- Avid Ball-Bearing 185mm disc brakes
- Raw Experience 0131 440 2010
Avid’s cable-driven disc brakes have been around for a while, and have a good reputation. These power-enhanced 185mm rotor versions are relatively new, though. Not incredibly new, to be honest. We’ve been running around on these for about six months. But best to be thorough…
The actual calipers are the same as the 160mm rotor variants, the difference being in the brackets and, obviously, the rotor itself. The rotor features what Avid call “clean sweep design”, or to put it another way, a load of angled slots and some notches in the pad edge that are supposed to keep the pads all nice and detritus-free.
The really clever bit about Avid brakes is the Caliper Positioning System. The additional bracket for IS caliper mounts bolts on in the usual way, and the caliper bolts to that in a post-mount style (owners of post-mount forks can just mount the caliper directly). The mounting bolts have a cunning arrangement of domed washers and slotted holes, so caliper alignment is just a matter of loosening the bolts, winding the pads in (with a thin spacer in there – the rotor needs to be slightly to the outside of the caliper) until they hit the rotor and then tightening the bolts up again. Upon releasing the pads, everything’s lined up perfectly.
The caliper mechanism itself is a pleasingly simple affair. The inboard pad is fixed (but adjustable with a handy red knob), while the outboard one is driven by a worm gear attached to a lever with the cable on it. The lever’s got a cammed end for a pleasingly linear response. The ball bearings of the title live inside the mechanism, making it all very smooth and light at the lever. It’s all held inside a caliper that looks like it’s held together with bolts, but is actually one piece – the bolts strengthen it, a bit like the steel rods in reinforced concrete.
The brake’ll work with any V-brake lever, although Avid recommend their own Speed Dial levers. The adjustable leverage ratio on Speed Dial levers certainly helps to dial the brakes in to your preferred feel, making this one of the few disc brakes that lets you choose how firm or squooshy you want the lever to be, but it’s not essential.
You can use any old brake cable with the system, although we used Avid’s Full Metal Jacket. It’s a metal tube that runs up behind the fork leg (or along the frame tubes for a rear brake) with just a short length of housing running to the lever. The cable itself doesn’t have much contact with the inside of the tube, reducing friction, and the tubing itself is essentially incompressible – no brake sponge here. It made for an impressively smooth and direct front brake action, although the rear brake (with a full-length conventional housing) felt like it could have done with a meatier spring in it – there were a few floppy-lever moments when the caliper spring didn’t have enough oomph to pull the cable back through.
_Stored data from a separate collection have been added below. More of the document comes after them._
(** How many chains from [*ch] on are skipped before the first victim. *)
Fixpoint first_victim (cs : list evbuffer_chain) : nat :=
  match cs with
  | [] => 0
  | c :: cs => if negb (off c =? 0) || CHAIN_PINNED c then S (first_victim cs) else 0
  end.

Definition evbuffer_free_trailing_empty_chains (b : evbuffer) : option (nat * evbuffer) :=
  let ch := (lwd b + first_victim (drop (lwd b) (chains b)))%nat in
  if evbuffer_chains_all_empty (drop ch (chains b))
  then Some (ch, with_chains (take ch (chains b)) (lwd b) (total_len b) b) else None.

Definition evbuffer_chain_insert (b : evbuffer) (c : evbuffer_chain) : option evbuffer :=
  let total := uint64 (total_len b + off c) in
  match chains b !! lwd b with
  | None =>
      if decide (lwd b = 0%nat ∧ chains b = []) then Some (with_chains [c] 0 total b) else None
  | Some _ =>
      '(chp, b) ← evbuffer_free_trailing_empty_chains b;
      Some (with_chains (chains b ++ [c]) (if off c =? 0 then lwd b else chp) total b)
  end.

Definition evbuffer_chain_align (c : evbuffer_chain) : option evbuffer_chain :=
  if CHAIN_IMMUTABLE c || CHAIN_PINNED c then None else
  d ← slice (buffer c) (misalign c) (off c);
  m ← splice (buffer c) 0 d;
  Some (Chain m 0 (off c) (flags c)).

Definition evbuffer_chain_should_realign (c : evbuffer_chain) (datlen : Z) : bool :=
  (datlen <=? buffer_len c - off c) && (off c <? buffer_len c / 2) &&
  (off c <=? MAX_TO_REALIGN_IN_EXPAND).

(** A chain's data. *)
Definition chain_data (c : evbuffer_chain) : option (list byte) :=
  slice (buffer c) (misalign c) (off c).

(** memcpy into the free space and [chain->off += n]. *)
Definition chain_append (c : evbuffer_chain) (d : list byte) : option evbuffer_chain :=
  m ← splice (buffer c) (misalign c + off c) d;
  Some (Chain m (misalign c) (off c + Zlen d) (flags c)).

Definition evbuffer_get_length (b : evbuffer) : Z := total_len b.
Definition evbuffer_get_contiguous_space (b : evbuffer) : Z :=
  match chains b with c :: _ => off c | [] => 0 end.

Definition HAS_PINNED_R (b : evbuffer) : bool :=
  match last (chains b) with Some c => CHAIN_PINNED_R c | None => false end.

Definition ZERO_CHAIN (b : evbuffer) : evbuffer := with_chains [] 0 0 b.

(** ** Draining and copying out *)

(** The loop of evbuffer_drain over the chains, with the position of [last_with_datap]
    relative to the chain in hand ([None]: it was reset to [&buf->first]).  Answers the chain it
    stops at, still in the list, with what remains to be drained from it. *)
Fixpoint drain_loop (cs : list evbuffer_chain) (l : option nat) (remaining : Z)
    : option (list evbuffer_chain * option nat * Z) :=
  match cs with
  | [] => None
  | c :: cs' =>
      if off c <=? remaining then
        let remaining := remaining - off c in
        let l := match l with Some (S (S n)) => Some (S n) | _ => None end in
        if CHAIN_PINNED_R c then
          if remaining =? 0 then
            Some (Chain (buffer c) (misalign c + off c) 0 (flags c) :: cs', l, remaining)
          else None
        else drain_loop cs' l remaining
      else Some (cs, l, remaining)
  end.

Definition evbuffer_drain (b : evbuffer) (len : Z) : option (Z * evbuffer) :=
  let old_len := total_len b in
  if old_len =? 0 then Some (0, b) else
  if freeze_start b then Some (-1, b) else
  let finish len b := Some (0, evbuffer_invoke_callbacks_ (count_del len b)) in
  if (old_len <=? len) && negb (HAS_PINNED_R b) then finish old_len (ZERO_CHAIN b)
  else
    let len := if old_len <=? len then old_len else len in
    '(cs, l, remaining) ← drain_loop (chains b) (Some (lwd b)) len;
    match cs with
    | c :: cs' =>
        if remaining <=? off c then
          finish len (with_chains
            (Chain (buffer c) (misalign c + remaining) (off c - remaining) (flags c) :: cs')
            (default 0%nat l) (uint64 (total_len b - len)) b)
        else None
    | [] => None
    end.

(** The copy loop: from position [p] of the first chain. *)
Fixpoint copyout_loop (cs : list evbuffer_chain) (p datlen : Z) : option (list byte) :=
  if datlen =? 0 then Some [] else
  match cs with
  | [] => None
  | c :: cs' =>
      if off c - p <=? datlen then
        d ← slice (buffer c) (misalign c + p) (off c - p);
        rest ← copyout_loop cs' 0 (datlen - (off c - p));
        Some (d ++ rest)
      else if datlen + p <=? off c then slice (buffer c) (misalign c + p) datlen
      else None
  end.

(** struct evbuffer_ptr: [pchain] is the position of the chain in the list, [None] for NULL. *)
Record evbuffer_ptr := Ptr { pos : Z; pchain : option nat; pos_in_chain : Z }.

Definition EV_SSIZE_MAX : Z := 9223372036854775807.

(** The chains from the one a pointer designates on. *)
Definition chains_from (b : evbuffer) (p : option nat) : list evbuffer_chain :=
  match p with Some i => drop i (chains b) | None => [] end.

(** Return value and the bytes written to [data_out]. *)
Definition evbuffer_copyout_from (b : evbuffer) (p : option evbuffer_ptr) (datlen : Z)
    : option (Z * list byte) :=
  let copy cs q datlen :=
    if datlen =? 0 then Some (0, []) else
    if freeze_start b then Some (-1, []) else
    d ← copyout_loop cs q datlen;
    Some (datlen, d) in
  match p with
  | Some p =>
      if uint64 (EV_SSIZE_MAX - pos p) <? datlen then Some (-1, [])
      else copy (chains_from b (pchain p)) (pos_in_chain p)
        (if total_len b <? uint64 (datlen + pos p) then uint64 (total_len b - pos p) else datlen)
  | None =>
      copy (chains b) 0 (if total_len b <? datlen then total_len b else datlen)
  end.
Power is impressive out of the box, and gets a bit better as the pads wear in. The pads are sintered items, that last well (we’re still on the originals). Some hydraulic brakes suffer from pump-up with sintered pads as they transfer heat pretty well, but obviously there’s no pump-up here. Feel at the lever is very light, and for the most part you’d never know that the brakes were cable-actuated. And there’s plenty of modulation, with the added bonus if you use Speed Dial levers of being able to choose how much lever travel you want.
Drawbacks? You have to adjust the pad clearances as they wear. It’s only a matter of twiddling the red knobs on the caliper, but it’s still something that you don’t have to do at all with most hydraulics. They’re still prone to gunky cables, although the Full Metal Jacket helps a lot. But the main obstacle is the price. SRP is £99.99 an end, plus twenty-five quid if you want the Full Metal Jacket cables. That’s into hydraulic brake money, and if it was our cash we’d rather have a hydro brake than a cable brake. On the other hand, there’s a certain endearing familiarity to cables, and if you’ve got combined shifters and brake levers then the economics look a bit friendlier.
Verdict: These brakes really do work very well indeed. We prefer the lower fiddle-factor and immunity to cable contamination of hydraulics, but if you don’t like the idea of fluids and like the brake levers you’ve got (and you can get a good price), then these are a very viable option.